BoI to miss ’22 investment goal
THE BOARD of Investments (BoI) is unlikely to reach its target of approving P1 trillion in new investments this year, reflecting the impact of the ongoing Russia-Ukraine conflict on global investor sentiment.
Ceferino S. Rodolfo, Trade undersecretary and BoI managing head, told reporters on Monday the BoI has approved P644.4 billion in investments from January to Nov. 15 this year, representing only 64.4% of its P1-trillion target for this year.
The BoI said 81% or P518.3 billion of the total approved investments came from domestic investors, while the rest came from foreign sources.
However, the January-to-November figure is already 73.51% higher compared with the P371.4 billion approved investments in the same period in 2021.
“What is certain is that we will surpass our 2021 level. That is for certain,” Mr. Rodolfo said in mixed English and Filipino.
The BoI’s total investment approvals stood at P655.4 billion in 2021.
“We did not foresee that there would be the Ukraine-Russia war that will have an impact not just on investment going to the Philippines, but also globally. It really affected us. But it is still good news that we will be able to surpass 2021 levels,” Mr. Rodolfo added.
Russia’s invasion of Ukraine in late February had widespread economic implications for the rest of the world. The impact was felt through rising prices of commodities such as food and energy, soaring inflation, supply chain disruptions, lower business confidence and higher investor uncertainty.
For the January-to-November period, the BoI said the biggest amount of approved investments were committed to the power sector at P343.8 billion.

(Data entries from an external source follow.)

(** The imports of src/examples/wgpu/dist/loopback-65daf9cf8bd0f5a7_bg.wasm. *)
Definition loopback_bg : list (string * nat) :=
  [("__wbg_error_7534b8e9a36f1ab4", 2); ("__wbg_new_8a6f238a6ece86ea", 0);
   ("__wbg_stack_0ed75d68575b0f3c", 2); ("__wbg_getRandomValues_3c9c0d586e575a16", 2);
   ("__wbg_mark_7438147ce31e9d4b", 2); ("__wbg_measure_fb7825c11612c823", 4);
   ("__wbg_log_cb9e190acc5753fb", 2); ("__wbg_log_0cc1b7768397bcfe", 8);
   ("__wbindgen_cb_drop", 1); ("__wbg_Window_012086356a161dce", 1);
   ("__wbg_WorkerGlobalScope_dbe19b83176b742b", 1); ("__wbindgen_is_undefined", 1);
   ("__wbindgen_is_null", 1); ("__wbindgen_number_new", 1); ("__wbindgen_string_new", 2);
   ("__wbindgen_string_get", 2); ("__wbindgen_is_object", 1);
   ("__wbg_setlabel_d9721be24ba962d0", 3); ("__wbg_setlabel_e628a8506e7dbad1", 3);
   ("__wbg_settimestampwrites_753fd289d25da0f6", 2);
   ("__wbg_instanceof_GpuDeviceLostInfo_f8cb5633c29eedc6", 1);
   ("__wbg_reason_5ca511c634452792", 1); ("__wbg_message_4002df87504c18de", 2);
   ("__wbg_setlabel_f83545b14d4230ba", 3); ("__wbg_setlayout_65212cfcdc8328fc", 2);
   ("__wbg_setcompute_f3044d1d00931db2", 2); ("__wbg_message_a3614fb4a9a8bcbe", 2);
   ("__wbg_setflipy_07e27e9b8f79ebac", 2); ("__wbg_setorigin_bce4abc33252aae4", 2);
   ("__wbg_setsource_02e8b4daaf0b821a", 2); ("__wbg_setx_744e248c289894b0", 2);
   ("__wbg_sety_3739f1c9f8e4fe38", 2); ("__wbg_setclearvalue_2f2afd13b6ecba90", 2);
   ("__wbg_setloadop_7717864ef29efe5a", 2); ("__wbg_setresolvetarget_93c553085f84be1d", 2);
   ("__wbg_setstoreop_33000b14c26a958c", 2); ("__wbg_setview_0a3c9eb003dca615", 2);
   ("__wbg_setpowerpreference_f55bb01532e63a16", 2); ("__wbg_setaccess_7a29a6624061bd22", 2);
   ("__wbg_setformat_999b10709ff9fbb3", 2); ("__wbg_setviewdimension_62541381052220ba", 2);
   ("__wbg_wgslLanguageFeatures_993ab5b71fd5cbab", 1);
   ("__wbg_requestAdapter_aa6a84b375129705", 2); ("__wbg_setlabel_a500f3f38501fd17", 3);
   ("__wbg_setmappedatcreation_a8895d0463a7c2b4", 2); ("__wbg_setsize_77e119b004938be3", 2);
   ("__wbg_setusage_a9a9e2b9822110e6", 2); ("__wbg_setdepthorarraylayers_0d411b81883f9e4a", 2);
   ("__wbg_setheight_07e23125a705916b", 2); ("__wbg_setwidth_374c62c8c467dd55", 2);
   ("__wbg_setalphatocoverageenabled_6831ffd3db78874a", 2);
   ("__wbg_setcount_3e7fbced19a28758", 2); ("__wbg_setmask_55b58b7d5ccae3c9", 2);
   ("__wbg_instanceof_GpuOutOfMemoryError_6f18f6008848583c", 1);
   ("__wbg_setlabel_500d4bf5cd901261", 3); ("__wbg_setbindgrouplayouts_a2670a6cfcb7c490", 2);
   ("__wbg_setcullmode_17d54fcc4a1d899e", 2); ("__wbg_setfrontface_2af45fe851357ed5", 2);
   ("__wbg_setstripindexformat_6e6466458d40548f", 2); ("__wbg_settopology_b8997cc1c9b712d6", 2);
   ("__wbg_copyExternalImageToTexture_7c860a6f9d3d8b4e", 4);
   ("__wbg_submit_683667e8c0f18d76", 2); ("__wbg_writeBuffer_54f5faed442e5ab3", 6);
   ("__wbg_writeTexture_c90c50e5c2a97ff0", 5); ("__wbg_has_bd26e8330abc96fb", 3);
   ("__wbg_instanceof_GpuAdapter_0e209d47dbec389c", 1); ("__wbg_features_06c1298a671dd8a3", 1);
   ("__wbg_limits_b183be320685ed8f", 1); ("__wbg_requestDevice_c5987173ae76ad9e", 2);
   ("__wbg_instanceof_GpuCanvasContext_e63ee96c5bd33b0b", 1);
   ("__wbg_getBindGroupLayout_40cd8989f50be5e8", 2); ("__wbg_setdepthbias_0b1e19c4eeb8bf9b", 2);
   ("__wbg_setdepthbiasclamp_a00c0504aa10e802", 2);
   ("__wbg_setdepthbiasslopescale_0c335ba5dd4159a6", 2);
   ("__wbg_setdepthcompare_379f582e7e2d6f8a", 2);
   ("__wbg_setdepthwriteenabled_72e1e785a5a5a262", 2); ("__wbg_setformat_a248be0e94937fd6", 2);
   ("__wbg_setstencilback_7430953411a74f5b", 2); ("__wbg_setstencilfront_643b00ca15f63df0", 2);
   ("__wbg_setstencilreadmask_417cc42a4ebcc6fd", 2);
   ("__wbg_setstencilwritemask_99630e6d9578db18", 2);
   ("__wbg_setentrypoint_5fc49eccf7a2a917", 3); ("__wbg_setmodule_b2a1ad7c5aa169a6", 2);
   ("__wbg_settargets_9b07a81a153bd198", 2); ("__wbg_setmiplevel_6fed1be31117eadb", 2);
   ("__wbg_setorigin_0ef9b6c92d971672", 2); ("__wbg_settexture_6fb992cdbb52b8a5", 2);
   ("__wbg_setentrypoint_cc0ef6995eb4ec8a", 3); ("__wbg_setmodule_9c6fb60dbbaf9ff6", 2);
   ("__wbg_setlabel_71035c60ff875bcb", 3); ("__wbg_setlayout_9de5ead36a343003", 2);
   ("__wbg_setdepthstencil_a6ca739cea762217", 2); ("__wbg_setfragment_a7b4d1d6e4173869", 2);
   ("__wbg_setmultisample_0ab87d309246882a", 2); ("__wbg_setprimitive_8e59242385aeefbd", 2);
   ("__wbg_setvertex_a2070ea015bc740c", 2); ("__wbg_settype_2eb0a1e4095d484d", 2);
   ("__wbg_seta_e614a7cab362a0f6", 2); ("__wbg_setb_6a3df80fce7389c4", 2);
   ("__wbg_setg_e2da37d4015a5cba", 2); ("__wbg_setr_323d10232d162bc5", 2);
   ("__wbg_setlabel_2da44266df5c13ed", 3); ("__wbg_dispatchWorkgroups_fad6ffff4d7bf751", 4);
   ("__wbg_dispatchWorkgroupsIndirect_a08a26c640f286e2", 3); ("__wbg_end_4afeb869c57e2895", 1);
   ("__wbg_setPipeline_87ad5324dddd196b", 2); ("__wbg_setBindGroup_ab1792567210b45e", 3);
   ("__wbg_setBindGroup_fc1389bb99633d8c", 7); ("__wbg_setlabel_288008e3764fd03d", 3);
   ("__wbg_setcount_83ad4bd80b61ff13", 2); ("__wbg_settype_fb280f77c5aea269", 2);
   ("__wbg_setlabel_b1dea0fd6b833499", 3); ("__wbg_setcolorattachments_9c00dda5b4a96cf3", 2);
   ("__wbg_setdepthstencilattachment_6a1d2ba719cd889a", 2);
   ("__wbg_settimestampwrites_f901bc9c89140525", 2);
   ("__wbg_setmultisampled_5bbeb86cec3c3b77", 2); ("__wbg_setsampletype_128e447eb57f81e0", 2);
   ("__wbg_setviewdimension_cba6f4f08621ab93", 2); ("__wbg_setlabel_8ebf2908004a93a8", 3);
   ("__wbg_setdimension_0c4c84631949b62b", 2); ("__wbg_setformat_6c986b1fbf5a8135", 2);
   ("__wbg_setmiplevelcount_5cdccf5992bb17da", 2); ("__wbg_setsamplecount_ba2d094c32b25f63", 2);
   ("__wbg_setsize_f475ae0c88ae5c1a", 2); ("__wbg_setusage_b974ee6a11b1c075", 2);
   ("__wbg_setviewformats_0e7d17b7af990229", 2); ("__wbg_error_91a90ac8fc4305b8", 1);
   ("__wbg_keys_18bd91b10ade706b", 1); ("__wbg_setlabel_2b771b9d670d425d", 3);
   ("__wbg_setentries_c4c1438ed3550798", 2); ("__wbg_setalpha_f5ce555a0b46c02f", 2);
   ("__wbg_setcolor_256b6f0175930e17", 2); ("__wbg_sethasdynamicoffset_cb46ff65a09728e7", 2);
   ("__wbg_setminbindingsize_e6ebb4f885a7e096", 2); ("__wbg_settype_586408d828cb05f9", 2);
   ("__wbg_setbytesperrow_38a272f24fa45c75", 2); ("__wbg_setoffset_03942acfc179b9e4", 2);
   ("__wbg_setrowsperimage_a5c86bbe579e7ff5", 2); ("__wbg_setlabel_0cc377044614a183", 3);
   ("__wbg_setcolorformats_edbfa0263edc4b45", 2);
   ("__wbg_setdepthstencilformat_798f0233342b8470", 2);
   ("__wbg_setsamplecount_4f091bac7244d29d", 2); ("__wbg_setdepthreadonly_bad56bbbff6f7708", 2);
   ("__wbg_setstencilreadonly_b9752d3b585a9e24", 2); ("__wbg_setlabel_f63950a596f3822e", 3);
   ("__wbg_setcode_0f3b7e02272be293", 3); ("__wbg_setcompare_11640e1237f574d1", 2);
   ("__wbg_setdepthfailop_875b03aacfe7f3d7", 2); ("__wbg_setfailop_b3aa7b676802d507", 2);
   ("__wbg_setpassop_3864d7967d0b755f", 2); ("__wbg_setbinding_d47488349a99da1f", 2);
   ("__wbg_setbuffer_6b2d0975dd5b4804", 2); ("__wbg_setsampler_907171f78b25e6a0", 2);
   ("__wbg_setstoragetexture_073162508208dde1", 2); ("__wbg_settexture_372c227c16e4476c", 2);
   ("__wbg_setvisibility_3f5ec62f823cc88e", 2); ("__wbg_setbuffer_8953e54ed1e614bf", 2);
   ("__wbg_setoffset_faa7816201305e71", 2); ("__wbg_setsize_26f6f424f8c7ad78", 2);
   ("__wbg_setlabel_a715a723e54be347", 3); ("__wbg_setrequiredfeatures_4aaba5b9bed02f6c", 2);
   ("__wbg_setdepthclearvalue_24a007bba21e50e4", 2);
   ("__wbg_setdepthloadop_694e998dee78f58e", 2); ("__wbg_setdepthreadonly_df26e44e0338852d", 2);
   ("__wbg_setdepthstoreop_04c091c28c8cb198", 2);
   ("__wbg_setstencilclearvalue_82445ec7d3bf6337", 2);
   ("__wbg_setstencilloadop_fd4992092c35e435", 2);
   ("__wbg_setstencilreadonly_b63e58c25fd519fa", 2);
   ("__wbg_setstencilstoreop_85e35c733e931690", 2); ("__wbg_setview_a25d3a35a9550c37", 2);
   ("__wbg_maxTextureDimension1D_f034b80a9155ce7a", 1);
   ("__wbg_maxTextureDimension2D_97d03cbc330a1de6", 1);
   ("__wbg_maxTextureDimension3D_9cb354a662c690a7", 1);
   ("__wbg_maxTextureArrayLayers_6ad2737805de682c", 1);
   ("__wbg_maxBindGroups_38117bf16c093492", 1);
   ("__wbg_maxBindingsPerBindGroup_4c83aa7d3b0f0bf9", 1);
   ("__wbg_maxDynamicUniformBuffersPerPipelineLayout_6532ba0f61691f92", 1);
   ("__wbg_maxDynamicStorageBuffersPerPipelineLayout_6f2531c8b3946fe7", 1);
   ("__wbg_maxSampledTexturesPerShaderStage_1e300c1893a44019", 1);
   ("__wbg_maxSamplersPerShaderStage_b2f4886a8bf432e9", 1);
   ("__wbg_maxStorageBuffersPerShaderStage_41c3a49271bb26d0", 1);
   ("__wbg_maxStorageTexturesPerShaderStage_090ef077886867b7", 1);
   ("__wbg_maxUniformBuffersPerShaderStage_77c6612a2878a56b", 1);
   ("__wbg_maxUniformBufferBindingSize_376fb4aa02284b9b", 1);
   ("__wbg_maxStorageBufferBindingSize_1664cce2578d8011", 1);
   ("__wbg_minUniformBufferOffsetAlignment_ed951280a2dc56cd", 1);
   ("__wbg_minStorageBufferOffsetAlignment_630d33ba02e6ace7", 1);
   ("__wbg_maxVertexBuffers_ddcf4555a965d888", 1); ("__wbg_maxBufferSize_0476342fcdb63944", 1);
   ("__wbg_maxVertexAttributes_0a768d9af99844e2", 1);
   ("__wbg_maxVertexBufferArrayStride_3c84c7f70e4ce587", 1);
   ("__wbg_maxColorAttachments_cdd33ae159d907c3", 1);
   ("__wbg_maxColorAttachmentBytesPerSample_dd065943c2c074c9", 1);
   ("__wbg_maxComputeWorkgroupStorageSize_1b473a4049c8b908", 1);
   ("__wbg_maxComputeInvocationsPerWorkgroup_f18a0e7cc360a4f2", 1);
   ("__wbg_maxComputeWorkgroupSizeX_c8a05f62d09395f4", 1);
   ("__wbg_maxComputeWorkgroupSizeY_749851b448366c6b", 1);
   ("__wbg_maxComputeWorkgroupSizeZ_c53cc29df955ae5a", 1);
   ("__wbg_maxComputeWorkgroupsPerDimension_9ff46dd341f1489f", 1);
   ("__wbg_instanceof_GpuValidationError_957f7b58d3996e29", 1);
   ("__wbg_setformat_4d274f92eb43af7e", 2); ("__wbg_setoffset_2a1ed8c605246680", 2);
   ("__wbg_setshaderlocation_d912fa16e1bafbf5", 2); ("__wbg_setarraystride_a81326f8d942e90a", 2);
   ("__wbg_setattributes_a8815b2a94cbbd5d", 2); ("__wbg_setstepmode_48ca51aca6c457d0", 2);
   ("__wbg_setentrypoint_7a48e2fd45ce5242", 3); ("__wbg_setmodule_6575b8b8b6395d5e", 2);
   ("__wbg_setbuffers_67cf19c4a2c975fe", 2); ("__wbg_gpu_9190c45d483af352", 1);
   ("__wbg_setdstfactor_f5aa0d40a8a46209", 2); ("__wbg_setoperation_b1320c8f97dc317a", 2);
   ("__wbg_setsrcfactor_c06f8886e8f9db36", 2); ("__wbg_setblend_5fff4fc1a8804e7b", 2);
   ("__wbg_setformat_4f4d8e1c3af29385", 2); ("__wbg_setwritemask_a015d982c216f05a", 2);
   ("__wbg_features_ea2949142684633e", 1); ("__wbg_limits_e57569af160aeddc", 1);
   ("__wbg_queue_d89a02421bda2b42", 1); ("__wbg_lost_42849e3dfd856dcf", 1);
   ("__wbg_setonuncapturederror_d483babbffc909ea", 2);
   ("__wbg_createBindGroup_799a4c63deccf40c", 2);
   ("__wbg_createBindGroupLayout_ccaa5d2aa2a2ae17", 2);
   ("__wbg_createBuffer_a19c4c09aa7e61c6", 2);
   ("__wbg_createCommandEncoder_3c9ad92fb9f1235d", 2);
   ("__wbg_createComputePipeline_5bc685ade9b4da65", 2);
   ("__wbg_createPipelineLayout_0718a3eb9884dcfb", 2);
   ("__wbg_createQuerySet_d6541ea3488cdff3", 2);
   ("__wbg_createRenderBundleEncoder_9791a47b62d9307c", 2);
   ("__wbg_createRenderPipeline_4429522c4a8eaaf8", 2);
   ("__wbg_createSampler_8f8704d5382370c3", 2); ("__wbg_createShaderModule_9e08b1b6ae277929", 2);
   ("__wbg_createTexture_96a508752fa02d41", 2); ("__wbg_destroy_c85f57bff04f76c0", 1);
   ("__wbg_popErrorScope_cbcf53d8c60ed58a", 1); ("__wbg_pushErrorScope_ebaa0c6ee35e17d1", 2);
   ("__wbg_setbytesperrow_f40ece00f6ad8093", 2); ("__wbg_setoffset_b2b5cabe142e1121", 2);
   ("__wbg_setrowsperimage_a20532b7306f8f04", 2); ("__wbg_setbuffer_b8d4b873f193738d", 2);
   ("__wbg_setbeginningofpasswriteindex_db074583a3fde2ff", 2);
   ("__wbg_setendofpasswriteindex_9df3c78cc7108787", 2);
   ("__wbg_setqueryset_1d4d053148acad3d", 2); ("__wbg_setlabel_4ad48f653ec65eb3", 3);
   ("__wbg_setaddressmodeu_f9c59da53d82b182", 2); ("__wbg_setaddressmodev_79f77a1d3b044c97", 2);
   ("__wbg_setaddressmodew_18409dbb4043703c", 2); ("__wbg_setcompare_63ca4199bc88569b", 2);
   ("__wbg_setlodmaxclamp_1887e84a3d06f898", 2); ("__wbg_setlodminclamp_cd3dd55fe2bb52d8", 2);
   ("__wbg_setmagfilter_52da4c654280e213", 2); ("__wbg_setmaxanisotropy_1ca629f4e25e12fd", 2);
   ("__wbg_setminfilter_58e87776cadcd1b3", 2); ("__wbg_setmipmapfilter_182e70118e958b7f", 2);
   ("__wbg_setlabel_ee195a522e4e446e", 3); ("__wbg_setentries_31f9d7a61735820c", 2);
   ("__wbg_setlayout_07cd9903ecafe648", 2); ("__wbg_setbinding_f935678f007077c3", 2);
   ("__wbg_setresource_da805678f095daba", 2); ("__wbg_size_f5fdd7af88b0b724", 1);
   ("__wbg_usage_ef79cc1301f4d456", 1); ("__wbg_destroy_828657127ee78c34", 1);
   ("__wbg_getMappedRange_6d2048e506f70687", 3); ("__wbg_mapAsync_6c6e4e801161924c", 4);
   ("__wbg_unmap_3996f949ebf6b9a4", 1); ("__wbg_label_1f84f92f09ba5b0a", 2);
   ("__wbg_beginComputePass_eb489d88a5327674", 2); ("__wbg_beginRenderPass_350345dc19419939", 2);
   ("__wbg_clearBuffer_227e90371e1229a9", 3); ("__wbg_clearBuffer_f624f44ffac88a65", 4);
   ("__wbg_copyBufferToBuffer_6fe483ce4a07f7c8", 6);
   ("__wbg_copyBufferToTexture_d594d5485ac49f52", 4);
   ("__wbg_copyTextureToBuffer_569bd20852d0378a", 4);
   ("__wbg_copyTextureToTexture_f6b42e055f9f6a97", 4); ("__wbg_finish_0169ed1c762f9db3", 1);
   ("__wbg_finish_10ad953096805038", 2); ("__wbg_resolveQuerySet_73c30ae026708ae3", 6);
   ("__wbg_setbeginningofpasswriteindex_bbb0050c1b81621d", 2);
   ("__wbg_setendofpasswriteindex_82d6d163d760be28", 2);
   ("__wbg_setqueryset_840dc8940d3be049", 2); ("__wbg_setaspect_8da0cc41e9c723ce", 2);
   ("__wbg_setmiplevel_6b898ddd34646f69", 2); ("__wbg_setorigin_c9a426d82a4cbb67", 2);
   ("__wbg_settexture_c85cb80ac44bcbae", 2); ("__wbg_setpremultipliedalpha_36161b868cbca098", 2);
   ("__wbg_setx_bed4341c6692c1fa", 2); ("__wbg_sety_d1def1c7baef049a", 2);
   ("__wbg_setz_a1e821c7a1a291c5", 2); ("__wbg_instanceof_Window_def73ea0955fc569", 1);
   ("__wbg_document_d249400bd7bd996d", 1); ("__wbg_navigator_1577371c070c8947", 1);
   ("__wbg_querySelectorAll_40998fd748f057ef", 3); ("__wbg_navigator_0a9bf1120e24fec2", 1);
   ("__wbg_get_e27dfaeb6f46bd45", 2); ("__wbg_getContext_e9cf379449413580", 3);
   ("__wbg_getContext_f65a0debd1e8f8e8", 3); ("__wbindgen_is_function", 1);
   ("__wbg_queueMicrotask_97d92b4fcc8a61c5", 1); ("__wbg_queueMicrotask_d3219def82552485", 1);
   ("__wbg_new_78feb108b6472713", 0); ("__wbg_push_737cfc8c1432c2c6", 2);
   ("__wbg_newnoargs_105ed471475aaf50", 2); ("__wbg_call_672a4d21634d4a24", 2);
   ("__wbg_next_6574e1a8a62d1055", 1); ("__wbg_done_769e5ede4b31c67b", 1);
   ("__wbg_value_cd1ffa7b1ab794f1", 1); ("__wbg_instanceof_Object_7f2dcef8f78644a4", 1);
   ("__wbg_new_405e22f390576ce2", 0); ("__wbg_valueOf_39a18758c25e8b95", 1);
   ("__wbg_resolve_4851785c9c5f573d", 1); ("__wbg_then_44b73946d2fb3e7d", 2);
   ("__wbg_then_48b406749878a531", 3); ("__wbg_static_accessor_GLOBAL_THIS_56578be7e9f832b0", 0);
   ("__wbg_static_accessor_SELF_37c5d418e4bf5819", 0);
   ("__wbg_static_accessor_WINDOW_5de37043a91a9c40", 0);
   ("__wbg_static_accessor_GLOBAL_88a902d13a557d07", 0); ("__wbg_new_a12002a7f91c75be", 1);
   ("__wbg_newwithbyteoffsetandlength_d97e637ebe145a9a", 3);
   ("__wbg_buffer_09165b52af8c5237", 1); ("__wbg_length_a446193dc22c12f8", 1);
   ("__wbg_set_65595bdd868b3009", 3); ("__wbg_set_bb8cecf6a62b9f46", 3);
   ("__wbg_buffer_609cc3eee51ed158", 1); ("__wbindgen_debug_string", 2); ("__wbindgen_throw", 2);
   ("__wbindgen_memory", 0); ("__wbindgen_closure_wrapper6684", 3);
   ("__wbindgen_closure_wrapper9471", 3); ("__wbindgen_init_externref_table", 0)].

This was followed by information and communications technology sector with P197.6 billion, administrative and support services activities with P26.8 billion, transportation and storage with P25.2 billion, and real estate with P23.8 billion.
Singapore was the top source of BoI-approved foreign investments with P75.3 billion, followed by Japan with P29.9 billion and United Kingdom with P9.9 billion. Investments from the British Virgin Islands stood at P2.6 billion, while those from South Korea hit P2.5 billion.
For 2023, Mr. Rodolfo said the BoI already has P372.8 billion worth of investment leads.
Of the total, P125.3 billion is from the information technology and business process management (IT-BPM) sector, followed by real estate activities at P105.47 billion, and agriculture, forestry, and fisheries at P66.9 billion.
Mr. Rodolfo said several big-ticket projects are expected next year, particularly for sectors such as green metals and renewable energy.
The Energy department last week revised a circular, which paved the way for full foreign ownership in the renewable energy sector.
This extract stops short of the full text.